As luck would have it, a team of paramedics returning from a class happened upon the accident less than 2 mins after impact, and they stopped and helped me. Some native Americans from a reservation came by and stopped and prayed over me as the paramedics were working on me. That scared me even more, hearing people ask their god to spare my life. I got put in a collar, strapped to a back board and taken to the local hospital, where they found that I had broken and cracked numerous ribs, broken my collar bone, shoulder blade, had cardiac and pulmonary contusions and had bled into my lungs a little, fractured a knuckle on my right hand, dislocated both shoulders, nearly ruptured my bladder (that's why I peed on myself) and torn tendons in my neck. I also had road rash all the way across my chest and a large purple bruise running across my chest and belly. The doctors all said that if I had not had an air bag, I'd have been killed. That if I had been driving a car, I'd have been killed. That I was lucky, extremely lucky to be alive. The first thing any of the staff said to me when they met me was "you're lucky". I made the news and the front page of the local paper, and I had a lady come up to me in the commissary and ask if she could touch me because she'd never met anyone as lucky as me.
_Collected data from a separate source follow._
Lemma slash_cases now dm bm id d :
  dm_balances dm = Some bm -> dm_deposits dm !! id = Some d -> dp_status d = Escrowed -> 0 <= dp_amount d ->
  exists bm' r, slash now digest blake3 id dm =
      (r, mkDeposits (dm_amount dm) (if is_err r then dm_deposits dm else <[id := with_status Slashed d]> (dm_deposits dm)) (Some bm')) /\
    r <> Panic /\ (is_err r = false <-> lock_covers bm (addr d) (dp_amount d) /\ can_transfer bm (addr d) treasury (dp_amount d)) /\
    transferred (negb (is_err r)) (addr d) treasury (dp_amount d) bm bm' /\
    (lock_covers bm (addr d) (dp_amount d) -> released (addr d) (dp_amount d) bm bm') /\
    (~ lock_covers bm (addr d) (dp_amount d) -> bm' = bm).
Proof.
  intros Hb Hd Hs Ham. unfold slash. rewrite (M_bind_Ok _ _ dm d dm) by (rewrite escrowed_deposit_ok, Hd; by rewrite decide_True).
  unfold mbind at 1, M_bind. rewrite (if_balances_Some _ _ _ Hb). unfold mmap_err, mbind, M_bind, transfer.
  destruct (unlock_cases (addr d) (dp_amount d) bm Ham) as (bm1 & r & Hu & Hp & Hiff & Hbal & Hr). rewrite Hu.
  destruct r as [[]|e|]; [| |done].
  - assert (lock_covers bm (addr d) (dp_amount d)) as Hcov by (by apply Hiff).
    destruct (transfer_spec now digest (addr d) treasury (dp_amount d) Standard bm1 (any_cached bm1) Ham) as (bm2 & r2 & Ht & Hp2 & _ & Hl & Hiff2 & Hmv).
    rewrite Ht. assert (is_err r2 = false <-> lock_covers bm (addr d) (dp_amount d) /\ can_transfer bm (addr d) treasury (dp_amount d)) as Hiff'.
    { rewrite Hiff2. unfold can_transfer. rewrite !Hbal. tauto. }
    assert (transferred (negb (is_err r2)) (addr d) treasury (dp_amount d) bm bm2) as Hmv' by (intros b; rewrite Hmv; by rewrite !Hbal).
    assert (released (addr d) (dp_amount d) bm bm2) as Hrel by (intros b; rewrite (proj1 (Hl b)); apply Hr).
    exists bm2. destruct r2 as [h|e|]; [exists (Ok tt)|exists (Err (DepositTransferFailed e))|done]; by split_and!.
  - simpl in Hr. subst bm1. assert (~ lock_covers bm (addr d) (dp_amount d)) as Hcov by (intros H; by apply Hiff in H).
    exists bm, (Err (DepositUnlockFailed e)). split; [done|]. split; [done|]. split; [split; [done|tauto]|]. split; [|done].
    intros b. simpl. repeat rewrite decide_False by naive_solver. lia.
Qed.

(** Every attempt to settle is refused and changes nothing. *)
Definition settled_for_good (id : MessageId) dm : Prop :=
  forall now, is_err (refund blake3 id dm).1 = true /\ (refund blake3 id dm).2 = dm /\
    is_err (slash now digest blake3 id dm).1 = true /\ (slash now digest blake3 id dm).2 = dm.

Lemma marked_for_good id d s amount deps b :
  s <> Escrowed -> settled_for_good id (mkDeposits amount (<[id := with_status s d]> deps) b).
Proof. intros Hs now. apply settle_refused. intros d'. simpl. rewrite lookup_insert_eq. by intros [= <-]. Qed.

End laws.

(** ** Instances *)

(** Alice, with 100 base units, has two deposits of 40; an address is its public key here. *)
Definition key_is_address (b : Bytes) : Bytes := b.
Definition two_deposits : DepositManager MemoryStorage :=
  (escrow 1 key_is_address [2] alice (escrow 0 key_is_address [1] alice (with_balance_manager 40 alice_manager)).2).2.

Lemma two_deposits_reachable : deposits_reachable no_digest key_is_address two_deposits.
Proof.
  exists (with_balance_manager 40 alice_manager). split.
  - exists 40, alice_manager. split; [done|]. split; [apply alice_coherent|]. split; [|done].
    intros a. unfold held, alice_manager. cbn [bm_cache].
    destruct (decide (alice = a)) as [<-|Hne]; [by vm_compute|by rewrite lookup_singleton_ne].
  - unfold two_deposits. eapply rtc_l; [eapply (step_escrow _ _ 0 [1] alice); [reflexivity|by vm_compute]|].
    eapply rtc_l; [|apply rtc_refl]. eapply (step_escrow _ _ 1 [2] alice); [vm_compute; reflexivity|by vm_compute].
Qed.

Definition balances_of_deposits (dm : DepositManager MemoryStorage) : BalanceManager MemoryStorage :=
  default alice_manager (dm_balances dm).

Lemma deposits_covered_witness :
  owed key_is_address (dm_deposits two_deposits) alice = 80 /\ held (balances_of_deposits two_deposits) alice = 80 /\
  owed key_is_address (dm_deposits two_deposits) alice <= held (balances_of_deposits two_deposits) alice <= MAX_SUPPLY.
Proof.
  split; [vm_compute; reflexivity|]. split; [vm_compute; reflexivity|].
  apply (deposits_covered no_digest key_is_address two_deposits (balances_of_deposits two_deposits) alice);
    [apply two_deposits_reachable|vm_compute; reflexivity].
Defined.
So, it's been a year. Most of my physical injuries have healed. My left shoulder still gives me problems, and on days when it's cold and damp the bones that I broke remind me that they got hurt. I had a lump of scar tissue the size of a hens egg removed from my left breast this spring, from where the seatbelt sheard it off. I used to wake up crying at least once a week and have panic attacks, but those are better now. Not gone all the way, but better. I haven't woken up crying or felt freaked out in months. I still get upset at some things - I was watching Trauma last weekend and saw a scenario much like mine - except that person dies from their injuries. It just brought home to me that I had a pretty narrow escape.
I feel like somewhat of a failure. I haven't done anything spectacular with my life since I almost lost it. I read about people who nearly die turning their lives into legacies of some sort, and I'm slightly disappointed with myself because I haven't done that. I'm just kind of meandering along still, raising my kids and being a wife. I'm not out to change the world, but I would like to think that I made a difference, that I perhaps changed someone in some small way.
Maybe I have. Maybe I've changed myself.